He Lived and Died a Hero
by TYRider
Summary: Sherlock reflects on life without John Watson. Sequel to "Of Home and Heroes" but can be read as a stand alone. Post fall. Major character death. Angst.


**A/N: This is a sequel to "Of Home and Heroes" but can be read as a stand alone. Please read and review. Enjoy.  
Disclaimer: Only the plot belongs to me. The rest belongs to ACD, Moffat and Gatiss and BBC.**

Slowly, Sherlock lowered his leggy body to the ground, curling his long limbs under himself carefully. It's July and the ground was still cold—_it would always be cold._ He reminded himself. This was his life Without. It was like Before, but not. Now he knew what he was missing. Now there was a gaping hole in his universe.

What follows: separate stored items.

(* ===== verification/FhsmCtl.v ===== *)
(** * fhsm/aufhsm.c and mng_fhsm.c: the controller of FHSM, and how the mount helpers call it

    The results of the calls of getopt_long(3) and the operands that it leaves are
    arguments here; Cmdline.v computes them from [argv]. *)
From S2P Require Import Prelude CString LibcSort AufsType Float32 Scan FhsmData Sys Br Shm.
From S2P Require Import AuUtil Fhsm FhsmDump FhsmList Msg.

(** The controller's globals. *)
Record controller := Ctl { ct_list_dir : option bytes; ct_optflags : Z }.

#[export] Instance controller_list_dir : ListDir controller :=
  {| list_dir := ct_list_dir;
     with_list_dir d g := Ctl d (ct_optflags g);
     list_dir_with _ _ := eq_refl |}.

Definition OptFhsm_INODE : Z := 0.
Definition OptFhsm_RECREATE : Z := 1.
Definition OptFhsm_KILL : Z := 2.
Definition OptFhsm_QUIET : Z := 3.
Definition OptFhsm_VERBOSE : Z := 4.
Definition opt_set (f name : Z) : Z := Z.lor f (Z.shiftl 1 name).
Definition opt_test (f name : Z) : bool := truth (Z.land f (Z.shiftl 1 name)).

(** One return of getopt_long(3): the end, an option character with [optarg]. *)
Inductive getopt := GetEnd | GetOpt (c : ascii) (optarg : bytes).

(** A C string in a buffer whose bytes may be uninitialised. *)
Fixpoint init_str (b : list (option ascii)) : option bytes :=
  match b with
  | [] => None
  | None :: _ => None
  | Some c :: r => if decide (c = NUL) then Some [] else s ← init_str r; Some (c :: s)
  end.

(** The directory where the programs keep the lists, common to both [opt()]. *)
Section list_dir.
Context {K G : Type} `{!AufsKernel K} `{!ListDir G}.
Context (realpath : bytes -> option bytes) (is_dir : bytes -> bool).
Context (shm_root : bytes) (st_size : nat).
Notation world := (world K G).

Definition opt_list_dir (dir : option bytes) : M world unit :=
  '(dir, need_ck) ← (match dir with
    | Some dir =>
        match realpath dir with
        | None | Some [] => au_fin
        | Some p =>
            m ← fallible; (* strdup *)
            if truth m then au_fin else mret (p, true)
        end
    | None =>
        dir ← au_list_dir_def shm_root st_size;
        match dir with
        | None => au_fin
        | Some b => match init_str b with
                    | Some s => mret (s, false)
                    | None => ub "uninitialised directory name"
                    end
        end
    end);
  err ← au_list_dir_set (Some dir) need_ck (is_dir dir);
  if truth err then au_fin else mret tt.
End list_dir.

(** ** Watermarks on the command line *)

(** The checks of do_wmark(): [None] is AuFin with EINVAL.  The percentages become
    free ratios; comparisons with NaN are false. *)
Definition wmark_values (str : bytes) : option (Z * Z) :=
  '(upper, lower) ← sscanf_f_dash_f str;
  if f32_ltb F32_100 upper || f32_ltb upper (f32_of_Z 0)
     || f32_ltb F32_100 lower || f32_ltb lower (f32_of_Z 0)
     || f32_ltb upper lower
  then None
  else Some (f32_div (f32_sub F32_100 upper) F32_100,
             f32_div (f32_sub F32_100 lower) F32_100).

Definition do_wmark (inode : bool) (wm : aufhsm_wmark) (str : bytes) : option aufhsm_wmark :=
  a ← wmark_values str;
  Some (if inode then set_inode a wm else set_block a wm).

(** [for (i = 1; i < nwmark; i++) memcpy(wm[i].block, wm[i - 1].block, ...)] *)
Fixpoint copy_wmarks (inode : bool) (prev : aufhsm_wmark) (l : list aufhsm_wmark)
  : list aufhsm_wmark :=
  match l with
  | [] => []
  | wm :: r =>
      let wm := if inode then set_inode (wm_inode prev) wm else set_block (wm_block prev) wm in
      wm :: copy_wmarks inode wm r
  end.

Section controller.
Context {K : Type} `{!AufsKernel K}.
Context (realpath : bytes -> option bytes) (is_dir : bytes -> bool).
Context (shm_root : bytes) (st_size : nat) (env_dir : option bytes).
Context (prog : bytes).
(** The exit status of a program that is executed and waited for; how often the
    15 seconds of wait_for_terminate() let it poll. *)
Context (spawn : list bytes -> Z) (ticks : nat).
Notation world := (world K controller).

Definition optflags : M world Z := gets (fun w => ct_optflags (w_glob w)).
Definition set_opt (name : Z) : M world unit :=
  modify (fun w => set_glob (Ctl (ct_list_dir (w_glob w))
                               (opt_set (ct_optflags (w_glob w)) name)) w).

Definition usage : M world unit :=
  print (clit "Usage: " ++ prog ++ clit " [ options ] aufs_mount_point " ++
    clit "[ BranchPath=UPPER-LOWER ... ] | [ UPPER-LOWER ]\n" ++
    clit "\t-i | --inode\t\tset watermark for inode\n" ++
    clit "\t-d DIR | --dir DIR\t\tuse DIR to store the aufhsm file-list\n" ++
    clit "\t-r | --recreate\t\trecreate the data file\n" ++
    clit "\t-k | --kill\t\tkill aufhsmd\n" ++
    clit "\t-q | --quiet\n" ++
    clit "\t-v | --verbose\n" ++
    clit "\t-V | --version\n" ++
    clit "\t-h | --help\n" ++
    clit "Instead of '-d', you can use AUFHSM_LIST_DIR\n").

(** The loop of opt(): at most [argc - 1] calls. *)
Fixpoint opt_loop (n : nat) (calls : list getopt) (dir : option bytes) : M world (option bytes) :=
  match n, calls with
  | S k, GetOpt c optarg :: r =>
      if decide (c = "i"%char) then set_opt OptFhsm_INODE ;; opt_loop k r dir
      else if decide (c = "d"%char) then opt_loop k r (Some optarg)
      else if decide (c = "r"%char) then set_opt OptFhsm_RECREATE ;; opt_loop k r dir
      else if decide (c = "k"%char) then set_opt OptFhsm_KILL ;; opt_loop k r dir
      else if decide (c = "q"%char) then set_opt OptFhsm_QUIET ;; opt_loop k r dir
      else if decide (c = "v"%char) then set_opt OptFhsm_VERBOSE ;; opt_loop k r dir
      else if decide (c = "V"%char) then print (version_text prog) ;; exit_ 0
      else if decide (c = "h"%char \/ c = "?"%char) then usage ;; exit_ 0
      else exit_ EINVAL
  | _, _ => mret dir
  end.

Definition opt (argc : nat) (calls : list getopt) : M world unit :=
  dir ← opt_loop (argc - 1) calls env_dir;
  opt_list_dir realpath is_dir shm_root st_size dir.

Definition wmark_arg (str : bytes) (p : fhsm_ptr) (nbr : Z) (brinfo : list aufs_brinfo)
  : M world unit :=
  flags ← optflags;
  let inode := opt_test flags OptFhsm_INODE in
  let bad : M world unit := put_errno EINVAL ;; au_fin in
  match strrchr str "="%char with
  | Some i =>
      match au_br_search_path (take i str) nbr brinfo with
      | Some b =>
          o ← shm_table p;
          match au_wm_lfind (bi_id b) (wmark o) (Z.to_nat (nwmark o)) with
          | Some k =>
              match wmark o !! k with
              | Some wm =>
                  match do_wmark inode wm (drop (S i) str) with
                  | Some wm => shm_write p (set_wmark (<[k := wm]> (wmark o)) o)
                  | None => bad
                  end
              | None => ub "watermark outside the table"
              end
          | None => mret tt
          end
      | None => put_errno 0 ;; au_fin
      end
  | None =>
      o ← shm_table p;
      match wmark o with
      | wm :: r =>
          match do_wmark inode wm str with
          | Some wm =>
              let n := Z.to_nat (nwmark o - 1) in
              shm_write p (set_wmark (wm :: copy_wmarks inode wm (take n r) ++ drop n r) o)
          | None => bad
          end
      | [] => ub "watermark outside the table"
      end
  end.

Fixpoint wmark_args (args : list bytes) (p : fhsm_ptr) (nbr : Z) (brinfo : list aufs_brinfo)
  : M world unit :=
  match args with
  | [] => mret tt
  | a :: r => wmark_arg a p nbr brinfo ;; wmark_args r p nbr brinfo
  end.
(** ** A concrete daemon *)

Module EvDemo.
Definition fifo : bytes := lit "/run/aufhsmd-2a-2.msg".
Definition ops : list in_ope := [InOpe 1 70].
Definition daemon (sigs : list (option siginfo)) (ops : list in_ope) : fhsmd :=
  dset_fd [4; 5; 6; 7; 8] (dset_sigs sigs (dset_in_ope ops
    (dset_comm (CPtr (Comm 0 2 MvDemo.stbr1)) (dset_name_lcopy (lit "/aufhsm-2a-2") MvDemo.d1)))).
Definition world1 (sigs : list (option siginfo)) (ops : list in_ope) (msgs : list Z) (forks : list Z)
  : world unit fhsmd :=
  World 0 [] tt (daemon sigs ops) ∅ ∅ (<[8 := fifo]> ∅) 9 (<[fifo := msgs]> ∅) forks [] [].
(** A kernel that notifies branch 1. *)
Definition notify : AufsKernel unit :=
  {| k_is_aufs _ := true; k_dev _ := (0, 42); k_ino _ := 2; k_br_count k := ((0, 0), k);
     k_br_fill _ k := ((0, []), k); k_wbr_fd _ k := ((0, lit "/rw"), k);
     k_openat _ k := (0, k); k_nlink _ _ := 1; k_mvdown _ m k := ((0, m), k);
     k_fhsm_fd k := ((3, 0), k); k_fhsm_read _ k := ((0, [Stbr 1 0 (Stfs 100 10 0 0)]), k);
     k_list_cmd _ k := ((0, []), k) |}.
Definition controller : world unit (option bytes) :=
  World 0 [] tt (Some (lit "/run")) ∅ ∅ ∅ 3 ∅ [] [] [].
Definition prog : bytes := lit "aufhsmd".
End EvDemo.
Import Demo ListDemo.

Lemma one_operation_per_branch_witness :
  one_per_branch (d_in_ope (w_glob
    (@au_fhsmd_loop unit EvDemo.notify EvDemo.prog 4 [EpReady [5]; EpReady [5]]
       (EvDemo.world1 [] [] [] [70])).2)).
Proof.
  apply (@one_operation_per_branch unit EvDemo.notify EvDemo.prog 4 [EpReady [5]; EpReady [5]]).
  constructor.
Defined.

(** The exit message, then the end of the child: the loop returns. *)
Lemma loop_returns_idle_witness :
  d_in_ope (w_glob (au_fhsmd_loop EvDemo.prog 4 [EpReady [8]; EpReady [6]]
    (EvDemo.world1 [Some (Siginfo SIGCHLD 70 0)] EvDemo.ops [AuFhsm_MSG_EXIT] [])).2) = [].
Proof.
  set (r := au_fhsmd_loop _ _ _ _).
  apply (loop_returns_idle EvDemo.prog 4 [EpReady [8]; EpReady [6]]
    (EvDemo.world1 [Some (Siginfo SIGCHLD 70 0)] EvDemo.ops [AuFhsm_MSG_EXIT] []) 0 r.2).
  vm_compute. reflexivity.
Defined.

(** The message to exit and a notification for a branch that is due, at once; then another
    notification.  The pid for a child is left, and nothing was added to the operations. *)
Lemma stopped_starts_nothing_witness :
  let w' := (@fhsmd_loop unit EvDemo.notify EvDemo.prog 4 [EpReady [8; 5]; EpReady [5]] 0 false
    (EvDemo.world1 [] [InOpe 2 70] [AuFhsm_MSG_EXIT] [71])).2 in
  w_forks w' = [71] /\ sublist (d_in_ope (w_glob w')) [InOpe 2 70].
Proof.
  set (w := EvDemo.world1 [] [InOpe 2 70] [AuFhsm_MSG_EXIT] [71]).
  set (w1 := (handle_msg w).2).
  apply (@stopped_starts_nothing unit EvDemo.notify EvDemo.prog 4 [] 8 [5] [EpReady [5]] 0 0 w w w1).
  - apply Nat.ltb_lt. reflexivity.
  - reflexivity.
  - apply (@stop_message unit EvDemo.notify EvDemo.prog 4 w 8 6 w1);
      [reflexivity|reflexivity|discriminate|vm_compute; reflexivity].
Defined.

Lemma failed_fork_never_returns_witness :
  exists w', au_mvdown_run EvDemo.prog 0 (EvDemo.world1 [] [] [AuFhsm_MSG_EXIT] [-1])
               = (Ret (-1, None), w') /\
    forall fuel evs err d r, (fhsmd_loop EvDemo.prog fuel evs err d w').1 <> Ret r.
Proof.
  apply (failed_fork_never_returns EvDemo.prog 0 (EvDemo.world1 [] [] [AuFhsm_MSG_EXIT] [-1])
           (Stbr 1 0 (Stfs 100 10 0 0)) (-1) []); try (vm_compute; reflexivity).
  intros si H. by apply not_elem_of_nil in H.
Defined.

Lemma child_status_lost_witness :
  0 <> SIGCHLD.
Proof.
  apply (child_status_lost (EvDemo.world1 [Some (Siginfo SIGCHLD 70 256)] EvDemo.ops [] [])
    0 (Some 256) (EvDemo.world1 [] [] [] [])).
  vm_compute. reflexivity.
Defined.

Lemma failed_reload_crashes_witness :
  exists w', @handle_events unit EvDemo.notify EvDemo.prog 4 [8; 5] 0 false
      (EvDemo.world1 [] [] [AuFhsm_MSG_READ] [])
    = (Ub "null dereference of fhsmd.lcopy", w').
Proof.
  apply (@failed_reload_crashes unit EvDemo.notify EvDemo.prog 3 6 8 5
    (EvDemo.world1 [] [] [AuFhsm_MSG_READ] []) EvDemo.fifo (Comm 0 2 MvDemo.stbr1) tt
    [Stbr 1 0 (Stfs 100 10 0 0)] 0); try (vm_compute; reflexivity); discriminate.
Defined.

Lemma exit_message_delivered_witness :
  exists wd', handle_msg (EvDemo.world1 [] EvDemo.ops [AuFhsm_MSG_EXIT] []) = (Ret (0, true), wd') /\
    d_comm (w_glob wd') = CPtr (Comm AuFhsm_MSG_EXIT 2 MvDemo.stbr1) /\
    w_fifos wd' !! EvDemo.fifo = Some [].
Proof.
  set (wc' := (au_fhsm_msg 3 (lit "/aufhsmd-2a-2") AuFhsm_MSG_EXIT 4 EvDemo.controller).2).
  apply (exit_message_delivered 3 (lit "/aufhsmd-2a-2") 4 (lit "/run") EvDemo.controller wc'
           (EvDemo.world1 [] EvDemo.ops [AuFhsm_MSG_EXIT] []) 8 (Comm 0 2 MvDemo.stbr1));
    vm_compute; reflexivity.
Defined.
(* ===== verification/MvdownRun.v ===== *)
(** * One run of the move-down child

    mvdown_child() from the list file to its result: the records at the end of the list
    that the kernel refuses for now are skipped, the first one that it takes is moved. *)
From S2P Require Import Prelude CString AufsType FhsmData Sys Shm FhsmList Daemon Mvdown.
From S2P Require Import FhsmDaemon.

(** ** The list as records *)

Record entry := Entry { en_atime : bytes; en_sz : bytes; en_name : bytes }.

Definition entry_bytes (e : entry) : bytes := fmt_record (en_atime e) (en_sz e) (en_name e).
Definition entry_ok (e : entry) : Prop :=
  NUL ∉ entry_bytes e /\ " "%char ∉ en_atime e /\ " "%char ∉ en_sz e.
#[export] Instance entry_ok_dec e : Decision (entry_ok e).
Proof. unfold entry_ok. apply _. Defined.
Definition list_bytes (l : list entry) : bytes := records_bytes (map entry_bytes l).

Lemma list_bytes_snoc l e :
  list_bytes (l ++ [e]) = records_bytes (map entry_bytes l ++ [entry_bytes e]).
Proof. unfold list_bytes. by rewrite map_app. Qed.

Lemma list_bytes_pos l : l <> [] -> (0 < length (list_bytes l))%nat.
Proof.
  intros H. pose proof (records_bytes_count (map entry_bytes l)) as Hc.
  rewrite length_map in Hc. unfold list_bytes. destruct l; [done|]. simpl in *. lia.
Qed.

Lemma list_bytes_app l1 l2 : list_bytes (l1 ++ l2) = list_bytes l1 ++ list_bytes l2.
Proof. unfold list_bytes. by rewrite map_app, records_bytes_app. Qed.

Lemma list_bytes_length_snoc l e :
  length (list_bytes (l ++ [e])) = (length (list_bytes l) + S (length (entry_bytes e)))%nat.
Proof.
  rewrite list_bytes_snoc, records_bytes_snoc, !length_app. unfold list_bytes. simpl. lia.
Qed.

(** Two files of a directory, the rest as it was *)
Definition two_files (lp fp : bytes) (a b : bytes) (base : gmap bytes bytes) : gmap bytes bytes :=
  <[lp := a]> (<[fp := b]> base).

Section two_files.
Context (lp fp : bytes) (base : gmap bytes bytes) (Hne : lp <> fp).

Lemma two_first a b : two_files lp fp a b base !! lp = Some a.
Proof. apply lookup_insert_eq. Qed.
Lemma two_second a b : two_files lp fp a b base !! fp = Some b.
Proof. unfold two_files. by rewrite lookup_insert_ne, lookup_insert_eq. Qed.
Lemma two_set_first a a' b : <[lp := a']> (two_files lp fp a b base) = two_files lp fp a' b base.
Proof. unfold two_files. by rewrite insert_insert_eq. Qed.
Lemma two_set_second a b b' : <[fp := b']> (two_files lp fp a b base) = two_files lp fp a b' base.
Proof.
  unfold two_files. rewrite (insert_insert_ne _ fp lp) by congruence. by rewrite insert_insert_eq.
Qed.
End two_files.

(** ** What the kernel answers for a row of records that are not moved

    From a state of the kernel and of the program's [mvdown], the records in the order in
    which they are tried, those to be retried, and the state afterwards. *)
Section child.
Context {K : Type} `{!AufsKernel K}.
Notation world := (world K fhsmd).
Implicit Types w : world.

Definition retried (en : Z) (k : K) (e : entry) : list entry :=
  if (en =? EBUSY) && (k_nlink (en_name e) k =? 1) then [e] else [].

Inductive skips (brid : Z) : K * aufs_mvdown -> list entry -> list entry -> K * aufs_mvdown -> Prop :=
| skips_nil st : skips brid st [] [] st
| skips_cons k mv e k1 en mv' k2 sk fl st :
    k_openat (en_name e) k = (0, k1) ->
    k_mvdown (en_name e) (mvdown_request brid mv) k1 = ((en, mv'), k2) ->
    en = EBUSY \/ en = EINVAL ->
    skips brid (k2, mv') sk fl st ->
    skips brid (k, mv) (e :: sk) (retried en k2 e ++ fl) st.

(** A branch that is used beyond its watermark, by the table *)
Definition overfull (lc : aufhsm) (s : aufs_stbr) : bool :=
  match au_wm_search_brid (st_brid s) lc ≫= (fun i => wmark lc !! i) with
  | Some wm => usage_exceeded wm (st_stfs s)
  | None => false
  end.

Lemma test_usage_run w lc s :
  d_lcopy (w_glob w) = Some lc -> test_usage s w = (Ret (overfull lc s), w).
Proof.
  intros H. unfold test_usage, overfull. rewrite bind_gd, H. by destruct (_ ≫= _).
Qed.

(** ** The child at its list *)

Section loop.
Context (lp fp : bytes) (base : gmap bytes bytes) (Hne : lp <> fp).
Context (cur : nat) (s : aufs_stbr) (c : aufhsmd_comm) (lc : aufhsm).
Context (Hs : c_stbr c !! cur = Some s) (Hmsg : c_msg c <> AuFhsm_MSG_EXIT).

(** The two files are open, hold these records, and nobody interrupts. *)
Record in_list (l failed : list entry) w : Prop := {
  il_faults : w_faults w = [];
  il_list : w_fds w !! d_listfd (w_glob w) = Some lp;
  il_fail : w_fds w !! d_failfd (w_glob w) = Some fp;
  il_fresh : d_listfd (w_glob w) < w_nextfd w /\ d_failfd (w_glob w) < w_nextfd w;
  il_files : w_files w = two_files lp fp (list_bytes l) (list_bytes failed) base;
  il_size : d_listsz (w_glob w) = Z.of_nat (length (list_bytes l));
  il_comm : d_comm (w_glob w) = CPtr c;
  il_lcopy : d_lcopy (w_glob w) = Some lc;
  il_quiet : d_sigs (w_glob w) = [] /\ d_polls (w_glob w) = []
}.

(** The test of the loop and the look for a signal *)
Lemma loop_enters fuel err next l failed w :
  in_list l failed w ->
  mvdown_loop (S fuel) cur err next w =
    ('(err, next) ← do_mvdown cur;
     if err <=? 0 then mret (err, next)
     else match next with
          | Some _ => mret (err, next)
          | None =>
              s ← stbr_get cur;
              u ← test_usage s;
              if (u : bool) then mvdown_loop fuel cur err next else mret (err, next)
          end) (set_errno EAGAIN w) /\ in_list l failed (set_errno EAGAIN w).
Proof.
  intros [Hf Hl Hfl Hfr Hfi Hsz Hc Hlc [Hsg Hp]]. split; [|by split].
  cbn [mvdown_loop]. unfold poll_msg. rewrite bind_assoc, bind_gd, Hp, bind_assoc, bind_ret.
  rewrite bind_assoc, (bind_run _ _ _ _ _ (comm_get_ptr w c Hc)), bind_ret.
  rewrite (proj2 (Z.eqb_neq _ _)) by done. unfold read_signal.
  rewrite bind_assoc, (bind_run _ _ _ _ _ (fallible_ok w Hf)). change (truth 0) with false.
  cbv iota. by rewrite bind_assoc, bind_gd, Hsg.
Qed.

Now he was _without._ Without companionship. Without stolen coasters and inappropriate giggling at crime scenes. Without reprimands and reminders, without "a bit not good." and "You should eat." Without someone to talk to that wasn't a skull. Without the occasional brawl. Without sentiment and caring, without his colleague and not-his-date. Without his blogger. Without his friend. _Without John Watson._

And that gaping hole in his universe? It was threatening to swallow him alive.

_Enough._ Sherlock shook himself mentally. _Enoughenoughenough. _He repeated, shutting up the sadness with his fury. "Caring is not an advantage." He quoted to himself, but somewhere deep down he doubted.

He looked up at the marble slab before him and caressed the polished stone, touching the new grooves in its surface. No one had argued when Sherlock told them what the epitaph was lacking, they simply hung their heads and nodded like they had always known, but couldn't come up with the words. There's no arguing with something so true. To Sherlock's—not pleasure, never pleasure, never again—some sort of appeased and satisfied emotion without a name (funny how everything seemed to be without these days) his orders were swiftly followed and the inscription altered.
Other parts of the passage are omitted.